(Saved entries)
<<<<
(** What [serve] does with a path that exists. *)
Lemma serve_existing p node :
  truthy p = true ->
  FS.stat fs (PosixPath.join sf p) = Some node ->
  serve guess_type root_path fs p =
  match safe_join sf p, node with
  | Some q, FS.File data =>
      Ok {| status := 200;
            headers := [("Content-Type", content_type_of guess_type q)];
            body := data |}
  | _, _ => Raise NotFound
  end.
Proof.
  intros Hp Hstat. unfold serve, guard, FS.exists_.
  rewrite Hp, Hstat. simpl. unfold send_from_directory.
  destruct (safe_join sf p) as [q|] eqn:Hsafe; [|done].
  assert (Hq_abs : PosixPath.join root_path q = q).
  { destruct (static_folder_shape root_path) as [Ht _].
    destruct (safe_join_Some _ _ _ Ht Hp Hsafe) as (_ & _ & _ & ->).
    apply root_join_below. }
  unfold send_file. cbv zeta. rewrite !Hq_abs.
  unfold FS.stat in Hstat.
  destruct (FS.resolve fs (PosixPath.join sf p)) as [l|] eqn:Hres; [|done].
  destruct (send_location p l q Hp Hres ltac:(by eexists) Hsafe) as [Hq _].
  unfold FS.isfile, FS.stat. rewrite Hq, Hstat.
  by destruct node.
Qed.

End App.

End ServeFacts.

(** ** The response hooks *)

Module HookFacts.
Import Str StrFacts Headers HeaderFacts Flask Server Spec.

Lemma add_header_getlist key response :
  getlist key (headers (add_header response)) =
  if same_key "X-XSS-Protection" key then ["1; mode=block"]
  else if same_key "X-Frame-Options" key then ["DENY"]
  else if same_key "X-Content-Type-Options" key then ["nosniff"]
  else if same_key "Cache-Control" key
       then [cache_control (get_default "Content-Type" "" (headers response))]
       else getlist key (headers response).
Proof. unfold add_header. simpl. by rewrite !getlist_set. Qed.

Lemma add_header_content_type response :
  get_default "Content-Type" "" (headers (add_header response)) =
  get_default "Content-Type" "" (headers response).
Proof.
  unfold get_default. by rewrite !get_getlist, add_header_getlist.
Qed.

Lemma add_header_hardened response : hardened (add_header response).
Proof.
  unfold hardened, has_header. rewrite !add_header_getlist.
  split; [|done]. unfold cache_control.
  destruct (contains _ _); [by left | by right].
Qed.

Lemma add_header_cache_rule response : cache_rule (add_header response).
Proof.
  unfold cache_rule, has_header. cbv zeta.
  rewrite add_header_content_type, add_header_getlist.
  change (same_key "X-XSS-Protection" "Cache-Control") with false.
  change (same_key "X-Frame-Options" "Cache-Control") with false.
  change (same_key "X-Content-Type-Options" "Cache-Control") with false.
  change (same_key "Cache-Control" "Cache-Control") with true.
  cbv iota. unfold cache_control.
  destruct (contains "assets" _) eqn:E.
  - left. split; [by apply contains_spec|done].
  - right. split; [|done]. intros H%contains_spec. congruence.
Qed.

Lemma fold_add_getlist key key' origins : forall h,
  same_key key' key = false ->
  getlist key (fold_left (fun h o => add key' o h) origins h) = getlist key h.
Proof.
  induction origins as [|o origins IH]; intros h Hne; simpl; [done|].
  rewrite IH by done. rewrite getlist_add, Hne. apply app_nil_r.
Qed.

(** Flask-CORS leaves every other header as it was. *)
Lemma cors_getlist_other key request_headers resp :
  same_key ACL_ORIGIN key = false ->
  getlist key (headers (cors_after_request request_headers resp)) =
  getlist key (headers resp).
Proof.
  intros Hne. unfold cors_after_request.
  destruct (truthy _); [done|].
  destruct (get_cors_origins _ _); [|done]. simpl.
  by apply fold_add_getlist.
Qed.

Lemma cors_status request_headers resp :
  status (cors_after_request request_headers resp) = status resp.
Proof.
  unfold cors_after_request. destruct (truthy _); [done|].
  by destruct (get_cors_origins _ _).
Qed.

Lemma cors_body request_headers resp :
  body (cors_after_request request_headers resp) = body resp.
Proof.
  unfold cors_after_request. destruct (truthy _); [done|].
  by destruct (get_cors_origins _ _).
Qed.


Lemma cors_hardened request_headers resp :
  hardened resp -> hardened (cors_after_request request_headers resp).
Proof.
  unfold hardened, has_header. by rewrite !cors_getlist_other.
Qed.

Lemma cors_cache_rule request_headers resp :
  cache_rule resp -> cache_rule (cors_after_request request_headers resp).
Proof.
  unfold cache_rule, has_header, get_default. cbv zeta.
  by rewrite !get_getlist, !cors_getlist_other.
Qed.

End HookFacts.

(** * The specification, claim by claim *)

Import Str StrFacts PosixPath Spec Flask Server.
Import HeaderFacts HookFacts ServeFacts.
>>>>
→ **Activity**: Among the entries above, determine how many lines hold the string "with" and report that number alone.

→ **Your response**: 6